──────── Dataset extract

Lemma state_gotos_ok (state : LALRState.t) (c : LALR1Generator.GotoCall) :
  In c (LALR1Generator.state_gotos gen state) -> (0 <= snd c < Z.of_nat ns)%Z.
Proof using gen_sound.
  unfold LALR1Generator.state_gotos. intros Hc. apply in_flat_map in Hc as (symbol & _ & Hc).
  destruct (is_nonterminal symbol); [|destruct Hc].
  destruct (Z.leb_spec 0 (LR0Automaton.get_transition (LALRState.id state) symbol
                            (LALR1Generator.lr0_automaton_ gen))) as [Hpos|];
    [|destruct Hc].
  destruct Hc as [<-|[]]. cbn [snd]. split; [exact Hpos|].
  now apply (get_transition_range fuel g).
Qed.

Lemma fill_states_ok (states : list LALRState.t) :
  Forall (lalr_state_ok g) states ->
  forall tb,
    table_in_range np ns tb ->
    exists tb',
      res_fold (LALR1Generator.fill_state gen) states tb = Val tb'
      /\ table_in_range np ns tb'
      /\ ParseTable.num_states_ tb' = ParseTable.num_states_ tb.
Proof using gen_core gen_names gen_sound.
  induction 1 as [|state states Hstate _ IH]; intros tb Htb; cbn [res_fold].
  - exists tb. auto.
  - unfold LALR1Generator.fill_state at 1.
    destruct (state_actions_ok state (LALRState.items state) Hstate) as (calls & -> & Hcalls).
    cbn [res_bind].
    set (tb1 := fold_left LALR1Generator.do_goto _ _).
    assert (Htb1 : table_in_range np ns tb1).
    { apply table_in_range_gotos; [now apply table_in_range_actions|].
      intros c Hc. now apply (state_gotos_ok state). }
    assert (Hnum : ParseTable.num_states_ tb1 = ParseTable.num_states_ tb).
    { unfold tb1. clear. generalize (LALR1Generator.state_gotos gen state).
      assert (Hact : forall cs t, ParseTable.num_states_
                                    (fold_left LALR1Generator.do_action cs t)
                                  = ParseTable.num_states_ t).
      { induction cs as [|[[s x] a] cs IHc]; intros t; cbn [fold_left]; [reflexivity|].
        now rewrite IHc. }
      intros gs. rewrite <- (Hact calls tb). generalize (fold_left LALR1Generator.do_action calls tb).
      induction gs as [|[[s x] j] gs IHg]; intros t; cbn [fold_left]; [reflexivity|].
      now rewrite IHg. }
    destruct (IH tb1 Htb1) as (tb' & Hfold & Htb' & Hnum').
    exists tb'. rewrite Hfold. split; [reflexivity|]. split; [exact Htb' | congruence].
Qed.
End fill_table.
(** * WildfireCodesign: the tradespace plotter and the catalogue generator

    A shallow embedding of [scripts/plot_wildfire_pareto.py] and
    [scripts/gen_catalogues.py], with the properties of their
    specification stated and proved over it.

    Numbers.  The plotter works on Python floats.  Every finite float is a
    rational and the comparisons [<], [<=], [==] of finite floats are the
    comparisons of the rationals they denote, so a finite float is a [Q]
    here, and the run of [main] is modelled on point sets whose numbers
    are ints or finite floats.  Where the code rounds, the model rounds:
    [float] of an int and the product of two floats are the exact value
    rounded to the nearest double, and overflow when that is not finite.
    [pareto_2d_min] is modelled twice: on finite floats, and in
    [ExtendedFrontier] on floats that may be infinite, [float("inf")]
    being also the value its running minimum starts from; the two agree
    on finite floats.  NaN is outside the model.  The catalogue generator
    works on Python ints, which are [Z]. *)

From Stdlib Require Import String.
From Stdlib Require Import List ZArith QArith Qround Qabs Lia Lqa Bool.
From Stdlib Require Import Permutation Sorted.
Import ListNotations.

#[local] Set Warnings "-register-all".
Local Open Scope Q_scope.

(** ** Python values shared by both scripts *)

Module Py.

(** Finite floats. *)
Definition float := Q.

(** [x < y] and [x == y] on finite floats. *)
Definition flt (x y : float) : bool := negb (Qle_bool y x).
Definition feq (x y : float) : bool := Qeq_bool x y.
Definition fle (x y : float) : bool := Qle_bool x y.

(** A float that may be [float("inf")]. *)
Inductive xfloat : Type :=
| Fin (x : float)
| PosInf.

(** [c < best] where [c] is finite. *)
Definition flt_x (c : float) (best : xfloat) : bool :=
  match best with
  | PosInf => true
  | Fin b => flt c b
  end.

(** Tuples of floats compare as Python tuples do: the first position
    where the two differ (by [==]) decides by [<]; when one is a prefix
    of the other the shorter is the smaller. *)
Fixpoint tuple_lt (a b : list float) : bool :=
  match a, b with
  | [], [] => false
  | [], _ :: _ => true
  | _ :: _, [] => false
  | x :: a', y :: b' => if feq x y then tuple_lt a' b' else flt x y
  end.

────────────────

_Activity_
For each line above that includes the word "Hfold", make a copy of that line.

_Exercise answer_
    destruct (IH tb1 Htb1) as (tb' & Hfold & Htb' & Hnum').
    exists tb'. rewrite Hfold. split; [reflexivity|]. split; [exact Htb' | congruence].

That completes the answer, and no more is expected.